TASK ITEM: Using the records that follow, tally the lines containing the word "without" and state only the count.
=======
(* ===== verification/RustStorage.v ===== *)
(** * Storage of the Rust containers: containers_rust/storage and allocator

    The containers of containers_rust are generic over the trait [Storage],
    an array of slots of type [MaybeUninit<T>].  A slot is an [option T]: the
    object it holds, or none.  Reading a slot without an object, and accessing
    a slot out of bounds, is [Undefined]; [Aborted] is a panic.  An object that
    is moved out leaves its slot empty, and writing over an object that would
    have to be dropped is [Undefined] too, so that a result [Ret] also says
    that no object is dropped twice or lost.

    The type class [Storage] has the operations of the trait and [StorageLaws]
    what its documentation promises; [Heap] and [Inline] are its instances.
    [debug] tells whether debug assertions and overflow checks are enabled. *)

From S2P Require Import Prelude CppInt.

Local Open Scope Z_scope.

Module RustStorage.

(** [debug_assert!], and arithmetic of [u32], which panics or wraps. *)
Definition debug_assert {A} (debug x : bool) (k : outcome A) : outcome A :=
  if debug && negb x then Aborted else k.

Definition u32_arith (debug : bool) (z : Z) : outcome Z :=
  if bool_decide (in_range uint32_t z) then Ret z
  else if debug then Aborted else Ret (static_cast uint32_t z).

Lemma u32_arith_ok debug z : 0 <= z < 2 ^ 32 → u32_arith debug z = Ret z.
Proof.
  intros. unfold u32_arith. rewrite bool_decide_true; [done|].
  unfold in_range. change (lowest uint32_t) with 0. change (max uint32_t) with (2 ^ 32 - 1). lia.
Qed.

Section Slots.
Context {T : Type}.
Variables (debug needs_drop : bool).

(** Access to the slots of an array without a check, and the part of it from
    [start] to [end]. *)
Definition get_unchecked (l : list (option T)) (index : Z) : outcome (option T) :=
  if (0 <=? index) && (index <? Z.of_nat (length l))
  then match l !! Z.to_nat index with Some s => Ret s | None => Undefined end
  else Undefined.

Definition set_unchecked (l : list (option T)) (index : Z) (s : option T) :
    outcome (list (option T)) :=
  if (0 <=? index) && (index <? Z.of_nat (length l))
  then Ret (<[Z.to_nat index := s]> l) else Undefined.

Definition subslice_unchecked (l : list (option T)) (start end_ : Z) : outcome (list (option T)) :=
  if (0 <=? start) && (start <=? end_) && (end_ <=? Z.of_nat (length l))
  then Ret (take (Z.to_nat (end_ - start)) (drop (Z.to_nat start) l)) else Undefined.

Definition set_subslice_unchecked (l : list (option T)) (start end_ : Z) (s : list (option T)) :
    outcome (list (option T)) :=
  if (0 <=? start) && (start <=? end_) && (end_ <=? Z.of_nat (length l))
     && (Z.of_nat (length s) =? end_ - start)
  then Ret (take (Z.to_nat start) l ++ s ++ drop (Z.to_nat end_) l) else Undefined.

(** [MaybeUninit::write], [assume_init_ref] and the objects of a slice of [T]. *)
Definition write (s : option T) (v : T) : outcome (option T) :=
  match s with
  | Some _ => if needs_drop then Undefined else Ret (Some v)
  | None => Ret (Some v)
  end.

Definition assume_init (s : option T) : outcome T :=
  match s with Some v => Ret v | None => Undefined end.

Fixpoint assume_init_all (l : list (option T)) : outcome (list T) :=
  match l with
  | [] => Ret []
  | s :: l => v ← assume_init s; vs ← assume_init_all l; Ret (v :: vs)
  end.

End Slots.

(** ** The trait *)

Class Storage (T S : Type) := {
  capacity : S → Z;
  element : bool → S → Z → outcome (option T);
  (** a write through the reference that [element_mut] returns *)
  element_mut : bool → S → Z → option T → outcome S;
  subslice : bool → S → Z → Z → outcome (list (option T));
  (** a write through the pointer that [subslice_mut] returns *)
  subslice_mut : bool → S → Z → Z → list (option T) → outcome S;
}.

(** What the documentation of the trait promises, on the slots; [valid] is the
    invariant of an implementation. *)
Class StorageLaws (T S : Type) `{Storage T S} (valid : S → Prop)
    (slots : S → list (option T)) := {
  capacity_u32 s : valid s → 0 <= capacity s < 2 ^ 32;
  capacity_slots s : valid s → capacity s = Z.of_nat (length (slots s));
  element_law debug s i : valid s → 0 <= i < capacity s →
    element debug s i = get_unchecked (slots s) i;
  element_mut_law debug s i v : valid s → 0 <= i < capacity s →
    ∃ s', element_mut debug s i v = Ret s' ∧ valid s'
      ∧ slots s' = <[Z.to_nat i := v]> (slots s);
  subslice_law debug s i j : valid s → 0 <= i <= j → j <= capacity s →
    subslice debug s i j = subslice_unchecked (slots s) i j;
  subslice_mut_law debug s i j l : valid s → 0 <= i <= j → j <= capacity s →
    Z.of_nat (length l) = j - i →
    ∃ s', subslice_mut debug s i j l = Ret s' ∧ valid s'
      ∧ slots s' = take (Z.to_nat i) (slots s) ++ l ++ drop (Z.to_nat j) (slots s);
}.

(** ** Storage on the heap *)

(** The capacity is a [u32], and the allocation has room for it. *)
Record Heap (T : Type) := { heap_capacity : Z; heap_elements : list (option T) }.
Arguments Build_Heap {T}.
Arguments heap_capacity {T}.
Arguments heap_elements {T}.

Section Heap.
Context {T : Type}.
(** [size_of::<T>()], [align_of::<T>()] and the allocator, which gives memory
    of a size and an alignment or fails. *)
Variables (size_of align_of : Z) (allocate : Z → Z → bool).

(** [Layout::from_size_align] fails when the size exceeds [isize::MAX] once it
    is rounded up to the alignment. *)
Definition heap_layout (capacity : Z) : option (Z * Z) :=
  let size := capacity * size_of in
  if max uint64_t <? size then None
  else if max int64_t - (align_of - 1) <? size then None
  else Some (size, align_of).

Definition heap_try_new (capacity : Z) : option (Heap T) :=
  if 0 <? capacity then
    match heap_layout capacity with
    | None => None
    | Some (size, align) =>
        if allocate size align
        then Some (Build_Heap capacity (replicate (Z.to_nat capacity) None)) else None
    end
  else Some (Build_Heap capacity []).

Definition heap_new (capacity : Z) : outcome (Heap T) :=
  match heap_try_new capacity with Some h => Ret h | None => Aborted end.

Definition heap_element (debug : bool) (h : Heap T) (index : Z) : outcome (option T) :=
  debug_assert debug (index <? heap_capacity h) (get_unchecked (heap_elements h) index).

Definition heap_element_mut (debug : bool) (h : Heap T) (index : Z) (s : option T) :
    outcome (Heap T) :=
  debug_assert debug (index <? heap_capacity h)
  (l ← set_unchecked (heap_elements h) index s; Ret (Build_Heap (heap_capacity h) l)).

Definition heap_subslice (debug : bool) (h : Heap T) (start end_ : Z) :
    outcome (list (option T)) :=
  debug_assert debug (start <=? end_)
  (debug_assert debug (end_ <=? heap_capacity h)
   (subslice_unchecked (heap_elements h) start end_)).

Definition heap_subslice_mut (debug : bool) (h : Heap T) (start end_ : Z) (s : list (option T)) :
    outcome (Heap T) :=
  debug_assert debug (start <=? end_)
  (debug_assert debug (end_ <=? heap_capacity h)
   (l ← set_subslice_unchecked (heap_elements h) start end_ s;
    Ret (Build_Heap (heap_capacity h) l))).

(** The drop of the storage gives the memory back with the same layout: what
    the allocator is called with, or a panic of [unwrap]. *)
Definition heap_drop (h : Heap T) : outcome (option (Z * Z)) :=
  if 0 <? heap_capacity h then
    match heap_layout (heap_capacity h) with Some l => Ret (Some l) | None => Aborted end
  else Ret None.

End Heap.

(** ** Inline storage *)

(** The template argument [CAPACITY] is the length of the array, checked at
    compile time. *)
Record Inline (T : Type) := { inline_elements : list (option T) }.
Arguments Build_Inline {T}.
Arguments inline_elements {T}.

Section Inline.
Context {T : Type}.

Definition check_capacity (CAPACITY : Z) : bool := (0 <? CAPACITY) && (CAPACITY <=? max uint32_t).

Definition inline_new (CAPACITY : Z) : Inline T :=
  Build_Inline (replicate (Z.to_nat CAPACITY) None).

Definition inline_capacity (s : Inline T) : Z := Z.of_nat (length (inline_elements s)).

Definition inline_element (debug : bool) (s : Inline T) (index : Z) : outcome (option T) :=
  debug_assert debug (index <? inline_capacity s) (get_unchecked (inline_elements s) index).

Definition inline_element_mut (debug : bool) (s : Inline T) (index : Z) (v : option T) :
    outcome (Inline T) :=
  debug_assert debug (index <? inline_capacity s)
  (l ← set_unchecked (inline_elements s) index v; Ret (Build_Inline l)).

Definition inline_subslice (debug : bool) (s : Inline T) (start end_ : Z) :
    outcome (list (option T)) :=
  debug_assert debug (start <=? end_)
  (debug_assert debug (end_ <=? inline_capacity s)
   (subslice_unchecked (inline_elements s) start end_)).

Definition inline_subslice_mut (debug : bool) (s : Inline T) (start end_ : Z)
    (v : list (option T)) : outcome (Inline T) :=
  debug_assert debug (start <=? end_)
  (debug_assert debug (end_ <=? inline_capacity s)
   (l ← set_subslice_unchecked (inline_elements s) start end_ v; Ret (Build_Inline l))).

End Inline.

(** ** The instances *)

Section Unchecked.
Context {T : Type}.
Implicit Types l s : list (option T).

Lemma set_unchecked_ok l i v :
  0 <= i < Z.of_nat (length l) → set_unchecked l i v = Ret (<[Z.to_nat i := v]> l).
Proof.
  intros. unfold set_unchecked. by rewrite (proj2 (Z.leb_le _ _)), (proj2 (Z.ltb_lt _ _)) by lia.
Qed.

Lemma set_subslice_unchecked_ok l i j s :
  0 <= i <= j → j <= Z.of_nat (length l) → Z.of_nat (length s) = j - i →
  set_subslice_unchecked l i j s = Ret (take (Z.to_nat i) l ++ s ++ drop (Z.to_nat j) l).
Proof.
  intros. unfold set_subslice_unchecked.
  by rewrite !(proj2 (Z.leb_le _ _)), (proj2 (Z.eqb_eq _ _)) by lia.
Qed.

Lemma length_set_subslice l i j s :
  0 <= i <= j → j <= Z.of_nat (length l) → Z.of_nat (length s) = j - i →
  length (take (Z.to_nat i) l ++ s ++ drop (Z.to_nat j) l) = length l.
Proof. intros. rewrite !length_app, length_take, length_drop. lia. Qed.

Lemma debug_assert_ok {A} debug b (k : outcome A) : b = true → debug_assert debug b k = k.
Proof. intros ->. unfold debug_assert. by rewrite andb_false_r. Qed.

End Unchecked.

#[export] Instance heap_storage {T} : Storage T (Heap T) := {|
  capacity := heap_capacity;
  element := heap_element;
  element_mut := heap_element_mut;
  subslice := heap_subslice;
  subslice_mut := heap_subslice_mut;
|}.

#[export] Instance inline_storage {T} : Storage T (Inline T) := {|
  capacity := inline_capacity;
  element := inline_element;
  element_mut := inline_element_mut;
  subslice := inline_subslice;
  subslice_mut := inline_subslice_mut;
|}.

Definition heap_valid {T} (h : Heap T) : Prop :=
  0 <= heap_capacity h < 2 ^ 32 ∧ heap_capacity h = Z.of_nat (length (heap_elements h)).

Definition inline_valid {T} (s : Inline T) : Prop := inline_capacity s < 2 ^ 32.

Ltac discharge_asserts :=
  repeat rewrite debug_assert_ok by (first [apply Z.ltb_lt|apply Z.leb_le]; lia).

#[export] Instance heap_laws {T} : StorageLaws T (Heap T) heap_valid heap_elements.
Proof.
  split; intros *; cbn; unfold heap_valid.
  - tauto.
  - tauto.
  - intros [? ?] ?. unfold heap_element. by discharge_asserts.
  - intros [? ?] ?. unfold heap_element_mut. discharge_asserts.
    rewrite set_unchecked_ok by lia. eexists. split; [done|]. cbn. by rewrite length_insert.
  - intros [? ?] ? ?. unfold heap_subslice. by discharge_asserts.
  - intros [? ?] ? ? ?. unfold heap_subslice_mut. discharge_asserts.
    rewrite set_subslice_unchecked_ok by lia. eexists. split; [done|]. cbn.
    by rewrite length_set_subslice by lia.
Qed.

#[export] Instance inline_laws {T} : StorageLaws T (Inline T) inline_valid inline_elements.
Proof.
  split; intros *; cbn; unfold inline_valid, inline_capacity.
  - lia.
  - done.
  - intros ? ?. unfold inline_element, inline_capacity. by discharge_asserts.
  - intros ? ?. unfold inline_element_mut, inline_capacity. discharge_asserts.
    rewrite set_unchecked_ok by lia. eexists. split; [done|]. cbn. by rewrite length_insert.
  - intros ? ? ?. unfold inline_subslice, inline_capacity. by discharge_asserts.
  - intros ? ? ? ?. unfold inline_subslice_mut, inline_capacity. discharge_asserts.
    rewrite set_subslice_unchecked_ok by lia. eexists. split; [done|]. cbn.
    by rewrite length_set_subslice by lia.
Qed.

(** ** Construction and destruction *)

(** A new storage is empty, and its memory can be given back with the layout it
    was allocated with. *)
Lemma heap_try_new_spec {T} size_of align_of allocate cap (h : Heap T) :
  0 <= cap < 2 ^ 32 → heap_try_new size_of align_of allocate cap = Some h →
  heap_valid h ∧ heap_capacity h = cap ∧ heap_elements h = replicate (Z.to_nat cap) None
  ∧ heap_drop size_of align_of h =
      Ret (if 0 <? cap then heap_layout size_of align_of cap else None).
Proof.
  intros Hcap. unfold heap_try_new, heap_drop, heap_valid. destruct (Z.ltb_spec 0 cap).
  - destruct (heap_layout size_of align_of cap) as [[size al]|] eqn:E; [|done].
    destruct (allocate size al); [|done]. intros [= <-]. cbn.
    rewrite (proj2 (Z.ltb_lt _ _)), E, length_replicate by lia.
    split_and!; [lia|lia|lia|done..].
  - intros [= <-]. cbn. rewrite (proj2 (Z.ltb_ge _ _)) by lia.
    assert (cap = 0) as -> by lia. done.
Qed.

Lemma inline_new_valid {T} CAPACITY :
  check_capacity CAPACITY = true →
  inline_valid (T := T) (inline_new CAPACITY) ∧ inline_capacity (T := T) (inline_new CAPACITY) = CAPACITY.
Proof.
  unfold check_capacity, inline_valid, inline_capacity. change (max uint32_t) with (2 ^ 32 - 1).
  intros. reflect_bool. cbn. rewrite length_replicate. lia.
Qed.

(** The global allocator refuses a size of zero, so that a storage for objects
    of a type without any size cannot be made on the heap. *)
Theorem heap_zero_sized {T} align_of allocate cap :
  (∀ align, allocate 0 align = false) → 0 < cap → 0 < align_of < 2 ^ 63 →
  heap_try_new (T := T) 0 align_of allocate cap = None.
Proof.
  intros Ha Hc Hal. unfold heap_try_new, heap_layout. rewrite (proj2 (Z.ltb_lt _ _)) by lia.
  rewrite Z.mul_0_r, (proj2 (Z.ltb_ge (max uint64_t) 0)) by done.
  change (max int64_t) with (2 ^ 63 - 1). rewrite (proj2 (Z.ltb_ge _ _)) by lia. by rewrite Ha.
Qed.

End RustStorage.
=======
ANSWER TO THIS PROBLEM: 3